A job coach is employed by the placement agency to provide specialized on-site training to assist the employee with a disability in learning and performing the job. Natural supports are support from supervisors and co-workers, such as mentoring, friendships, socializing at breaks and/or after work, providing feedback on job performance, or learning a new skill when required. These natural supports are particularly effective enhancing the social integration between the employee with a disability and his/her co-workers and supervisor.  In addition, natural supports are more permanent, consistently and readily available, thereby facilitating long-term job retention.

The Vocational Rehabilitation Program through DSB provides intensive and on-going services to individuals with the most significant disabilities to achieve competitive employment. Services include assessment, direct job placement, intensive individualized on-site job training and coaching, and extended follow-up on the job site with the individuals and the employer to ensure a good job match.  Supported Employment services are purchased from 15 private non-profit Community Rehabilitation Programs (CRP) serving all 100 counties in North Carolina.

Our results

  • 7 individuals were referred for supported employment services;
  • 20 individuals received services in community based assessments, job   development, placement, job coaching and training;
  • 9 individuals received extended services;
  • 4 individuals were placed in competitive, integrated employment;
  • 2 closed successfully working ;
  • 11 are continuing in successful employment.

Work Adjustment

The N.C. Division of Services for the Blind (DSB) community based work adjustment training program are services that are purchased from Community Rehabilitation Programs (CRP) who are accredited by a public authority or professional organization such as (Commission on Accreditation of Rehabilitation Facilities, Council on Accreditation, or the Council on Quality Leadership). It is an outcome–based program involving a brief situational or community based assessment, work adjustment plan development, job placement services and job coaching services.
This program is designed for eligible individuals who are ready to go to work, but require intensive job placement services and initial on-the-job supports to be successful in employment.  All services such as medical, adjustment to blindness, low vision and access technology, safe travel skills training (outside learning safe travel at the job site) and training services must be completed prior to referral for this service.

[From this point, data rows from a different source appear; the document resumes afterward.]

(* ===== verification/Volumes.v ===== *)
(** * internal/agent/volumes.go: the reservation table of an agent's volumes

    [VolumeManager] with its three ways to reserve, each a check followed by passes
    under the manager's lock; a call that finds nothing free waits for the next
    release.  [sys] interleaves any number of calls, pass by pass.  Paths are POSIX
    paths ([filepath.ToSlash] is the identity). *)

From S2P Require Import Prelude GoStrings GoPath DslTypes VolumeChoice.
From stdpp Require Import options.

Definition VolumeModeExclusive : string := "exclusive".
Definition VolumeModeShared : string := "shared".

Record volume := MkVolume { v_mode : string; v_path : string; v_size : Z }.

(** [changed] counts the channels closed so far. *)
Record VolumeManager := MkManager {
  vols : gmap string volume;
  base : string;
  holders : gmap string (gset string);
  paths : gset string;
  changed : N;
  gated : gset string;
  pinned : gset string
}.

Definition with_holders (h : gmap string (gset string)) (m : VolumeManager) : VolumeManager :=
  MkManager (vols m) (base m) h (paths m) (changed m) (gated m) (pinned m).
Definition with_paths (p : gset string) (m : VolumeManager) : VolumeManager :=
  MkManager (vols m) (base m) (holders m) p (changed m) (gated m) (pinned m).

(** The declarations are those of the configuration: nothing is held yet. *)
Definition manager_of (vs : gmap string volume) (b : string) : VolumeManager := MkManager vs b ∅ ∅ 0 ∅ ∅.

Definition Names (m : option VolumeManager) : list string := match m with None => [] | Some m => sorted_keys (vols m) end.
Definition ModeOf (m : option VolumeManager) (name : string) : string :=
  match m with None => "" | Some m => from_option v_mode "" (vols m !! name) end.
Definition PathOf (m : option VolumeManager) (name : string) : string :=
  match m with None => "" | Some m => from_option v_path "" (vols m !! name) end.

(** ** The lock's critical sections *)

Definition holders_of (m : VolumeManager) (n : string) : gset string := default ∅ (holders m !! n).

(** [free] of [assignLocked], which [reserve] spells out. *)
Definition free (m : VolumeManager) (run n : string) : bool :=
  bool_decide (run ∈ holders_of m n) || (from_option v_mode "" (vols m !! n) =? VolumeModeShared)%string || bool_decide (holders_of m n = ∅).

Definition assignLocked (m : VolumeManager) (run : string) (declared : list (list string)) (keys : list string) : option (list string) * bool :=
  if existsb (λ k, bool_decide (k ∈ paths m)) keys then (None, false)
  else ChooseVolumesAvoiding declared (free m run) (λ n, bool_decide (n ∈ gated m)).

Definition add_holder (run n : string) (m : VolumeManager) : VolumeManager := with_holders (<[n := {[run]} ∪ holders_of m n]> (holders m)) m.

Definition dropHolder (run n : string) (m : VolumeManager) : VolumeManager :=
  let left := holders_of m n ∖ {[run]} in
  with_holders (if decide (left = ∅) then delete n (holders m) else <[n := left]> (holders m)) m.

(** The loop that takes the chosen volumes; [added] are those the run did not
    hold. *)
Fixpoint hold_all (run : string) (chosen : list string) (m : VolumeManager) : list string * VolumeManager :=
  match chosen with
  | [] => ([], m)
  | n :: chosen' =>
      if bool_decide (run ∈ holders_of m n) then hold_all run chosen' m
      else let '(added, m') := hold_all run chosen' (add_holder run n m) in (n :: added, m')
  end.

(** What a call that returned holds, and what its release func gives back;
    [r_noop]: the release func does nothing. *)
Record reservation := MkReservation { r_run : string; r_names : list string; r_added : list string; r_keys : list string; r_noop : bool }.

Definition reserve_pass (m : VolumeManager) (run : string) (known : list string) : option (reservation * VolumeManager) :=
  match head (filter (λ n, run ∈ holders_of m n) known) with
  | Some n => Some (MkReservation run [n] [] [] true, m)
  | None =>
      match head (filter (λ n, from_option v_mode "" (vols m !! n) = VolumeModeShared ∨ holders_of m n = ∅) known) with
      | Some n => Some (MkReservation run [n] [n] [] false, add_holder run n m)
      | None => None
      end
  end.

Definition ReserveSet_pass (m : VolumeManager) (run : string) (declared : list (list string)) (keys : list string)
    : option (reservation * VolumeManager) * bool :=
  match assignLocked m run declared keys with
  | (Some chosen, _) =>
      let '(added, m') := hold_all run chosen m in
      (Some (MkReservation run chosen added keys false, with_paths (list_to_set keys ∪ paths m') m'), false)
  | (None, abandoned) => (None, abandoned)
  end.

Definition reservePath_pass (m : VolumeManager) (key : string) : option (reservation * VolumeManager) :=
  if bool_decide (key ∈ paths m) then None else Some (MkReservation "" [] [] [key] false, with_paths ({[key]} ∪ paths m) m).

Definition wake (m : VolumeManager) : VolumeManager :=
  MkManager (vols m) (base m) (holders m) (paths m) (N.succ (changed m)) (gated m) (pinned m).

(** The func that [releaser] makes, the first time it is called. *)
Definition release (r : reservation) (m : VolumeManager) : VolumeManager :=
  if r_noop r then m
  else
    let m := foldr (dropHolder (r_run r)) m (r_added r) in
    wake (with_paths (filter (λ p, p ∈ r_keys r → p ∈ pinned m) (paths m)) m).

Definition pinPath (p : string) (m : VolumeManager) : VolumeManager :=
  MkManager (vols m) (base m) (holders m) (paths m) (changed m) (gated m) ({[Clean p]} ∪ pinned m).

Definition SetGated (names : list string) (m : VolumeManager) : VolumeManager :=
  MkManager (vols m) (base m) (holders m) (paths m) (changed m) (list_to_set names) (pinned m).

Definition Busy (m : option VolumeManager) : list string :=
  match m with
  | None => []
  | Some m =>
      sorted_keys (filter (λ h, h.2 ≠ ∅ ∧ ModeOf (Some m) h.1 = VolumeModeExclusive) (holders m)) ++ SortStrings (elements (paths m))
  end.

(** ** The checks before the first pass *)

Definition quotes (l : list string) : text := [Lit "["] ++ tail (concat (map (λ s, [Lit " "; Quo s]) l)) ++ [Lit "]"].

Definition reserve_check (m : option VolumeManager) (run : string) (names : list string) : res (list string) :=
  match m with
  | None => Err ([Lit "reserve volume: this agent declares no volumes (wanted one of "] ++ quotes names ++ [Lit ")"])
  | Some m =>
      _ ← fail_if (run =? "")%string [Lit "reserve volume: run ID is required"];
      let known := filter (λ n, n ∈ dom (vols m)) names in
      _ ← fail_if (bool_decide (known = [])) ([Lit "reserve volume: this agent declares none of "] ++ quotes names);
      Ok known
  end.

Definition path_key (p : string) : res string :=
  _ ← fail_if (negb (IsAbs p)) [Lit "reserve path: "; Quo p; Lit " is not absolute"];
  Ok (Clean p).

Definition ReserveSet_check (m : option VolumeManager) (run : string) (volumeSets : list (list string)) (absPaths : list string)
    : res (list (list string) * list string) :=
  match m with
  | None => Err [Lit "reserve volumes: this agent declares no volumes"]
  | Some m =>
      _ ← fail_if (run =? "")%string [Lit "reserve volumes: run ID is required"];
      declared ← map_res (λ set,
        let d := filter (λ n, n ∈ dom (vols m)) set in
        _ ← fail_if (bool_decide (d = [])) ([Lit "reserve volumes: this agent declares none of "] ++ quotes set);
        Ok d) volumeSets;
      keys ← fold_res (λ keys p, k ← path_key p; Ok (if decide (k ∈ keys) then keys else keys ++ [k])) [] absPaths;
      Ok (declared, keys)
  end.

Definition reservePath_check (m : option VolumeManager) (hostPath : string) : res string :=
  match m with
  | None => Err [Lit "reserve path "; Quo hostPath; Lit ": this agent declares no volumes"]
  | Some _ => path_key hostPath
  end.

(** [reserveRunVolumes]: the request of a claim, and the mounts narrowed to the
    volumes chosen. *)
Definition run_sets (mounts : list VolumeMount) : list (list string) := map vm_Name mounts.
Definition run_paths (mounts : list VolumeMount) (native : bool) : list string :=
  if native then SortStrings (remove_dups (filter (λ p, IsAbs p = true) (map (λ v, Clean (vm_MountPath v)) mounts))) else [].
Definition narrowed (mounts : list VolumeMount) (names : list string) : list VolumeMount :=
  zip_with (λ v n, MkVolumeMount [n] (vm_As v) (vm_MountPath v)) mounts names.

(** ** Calls *)

(** What a call asks for once its check passed. *)
Inductive request :=
| QSet (declared : list (list string)) (keys : list string)
| QOne (known : list string)
| QPath (key : string).

Definition pass (m : VolumeManager) (run : string) (q : request) : option (reservation * VolumeManager) * bool :=
  match q with
  | QSet declared keys => ReserveSet_pass m run declared keys
  | QOne known => (reserve_pass m run known, false)
  | QPath key => (reservePath_pass m key, false)
  end.

Definition checked (m : VolumeManager) (run : string) (q : request) : Prop :=
  match q with
  | QSet declared keys => ∃ sets ps, ReserveSet_check (Some m) run sets ps = Ok (declared, keys)
  | QOne known => ∃ names, reserve_check (Some m) run names = Ok known
  | QPath key => run = "" ∧ ∃ p, reservePath_check (Some m) p = Ok key
  end.

(** A call is about to take the lock, waits for the channel it saw (its pass told
    whether the search was given up), or returned a reservation. *)
Inductive call :=
| Asking (run : string) (q : request)
| Waiting (run : string) (q : request) (on : N) (abandoned : bool)
| Holding (r : reservation).

Record sys := MkSys { s_mgr : VolumeManager; s_calls : gmap nat call }.

Inductive step : sys → sys → Prop :=
| st_call m cs i run q : cs !! i = None → checked m run q → step (MkSys m cs) (MkSys m (<[i := Asking run q]> cs))
| st_got m cs i run q r m' ab :
    cs !! i = Some (Asking run q) → pass m run q = (Some (r, m'), ab) → step (MkSys m cs) (MkSys m' (<[i := Holding r]> cs))
| st_wait m cs i run q ab :
    cs !! i = Some (Asking run q) → pass m run q = (None, ab) → step (MkSys m cs) (MkSys m (<[i := Waiting run q (changed m) ab]> cs))
| st_wake m cs i run q on ab :
    cs !! i = Some (Waiting run q on ab) → on ≠ changed m → step (MkSys m cs) (MkSys m (<[i := Asking run q]> cs))
| st_cancel m cs i run q on ab : cs !! i = Some (Waiting run q on ab) → step (MkSys m cs) (MkSys m (delete i cs))
| st_release m cs i r : cs !! i = Some (Holding r) → step (MkSys m cs) (MkSys (release r m) (delete i cs))
| st_pin m cs i r p : cs !! i = Some (Holding r) → Clean p ∈ r_keys r → step (MkSys m cs) (MkSys (pinPath p m) cs)
| st_gate m cs names : step (MkSys m cs) (MkSys (SetGated names m) cs).

Inductive reachable (vs : gmap string volume) (b : string) : sys → Prop :=
| rc_start : reachable vs b (MkSys (manager_of vs b) ∅)
| rc_step s s' : reachable vs b s → step s s' → reachable vs b s'.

This program does not provide extended services, such as those provided through a Supported Employment (SE) program.  Community-based employment is competitive integrated employment with employers in the community, and is outside any type of community rehabilitation facility.

Our results:

  • 4 Individuals referred for services;
  • 10 Individuals received services;
  • 1 Individuals placed into competitive employment;

Rehabilitation Center for the Blind and Evaluation Unit

The North Carolina Rehabilitation Center for the Blind (RCB) and Evaluation Unit are located on the historic Governor Morehead School for the Blind in Raleigh.  At RCB, consumers receive the opportunity to participate in assessments of their rehabilitation needs, comprehensive vocational evaluations and hands-on training to help them develop personal and pre-vocational goals and skills needed to obtain, regain and maintain employment and independence.  Evaluation and skills training areas available at RCB include specialized vocational and psychological testing, work readiness skills, low vision services, assistive technology assessments and training in the use of adaptive equipment, personal and home management skills, safe travel skills, recreation therapy, leisure education, and community awareness and integration among others.

Evaluation Unit Results

  • 94 Total consumers received EU services
  • 67 Comprehensive evaluations;
  • 11 Small Business Stand evaluations (BEP);
  • 2 College evaluations;
  • 2 Psychological-only evaluations;
  • 7 Vocational-only assessments.

Rehabilitation Center Results

  • 80 VR and ILR eligible individuals received adjustment to blindness training;
  • 29 high school students were provided transitional services through the Summer Adapting to Blindness Vital to Visually Impaired Youth (SAVVY) Programs:  College Prep, Transition and World of Work (WOW).

Technology Support Services at the Center also provided technical assistance, information, demonstrations and tours for visitors to the Technology Center throughout the year. 

A New Name
The Rehabilitation Center is ABLE!

Training programs for adults and new employees has a new name, “Adapting to Blindness in a Learning Environment - ABLE”!  It will no longer be called, Adjustment to Blindness.  This new name was chosen through the joint effort of RCB staff, RCB Advisory Committee members, and students at the Center.  This new name was chosen because it better reflects the purpose of the training that the adults and new employees receive at the Center.  This change will require updates to division forms and manuals, as well as our web site and publications. The acronym for the summer transition program, SAVVY, will remain the same.

Acquisitions

Technology continues to change at all times.  At the NC RCB, the growth is picking up speed.  The classrooms incorporated Apple products for teaching and training.  The iPads were introduced to staff and students for portability, word processing, mapping, and Voiceover features.  RCB Staff had the opportunity to train at SAS Institute in Cary, NC to learn the many accessibility features of the iPad that our students can use.  The training included hands on instruction, manuals and presentations from experts.  Our classes are also working with other technologies such as the hand held video magnifiers, equipment that attaches to the laptops and allows students to view material at a distance and newer models of the note taking devices.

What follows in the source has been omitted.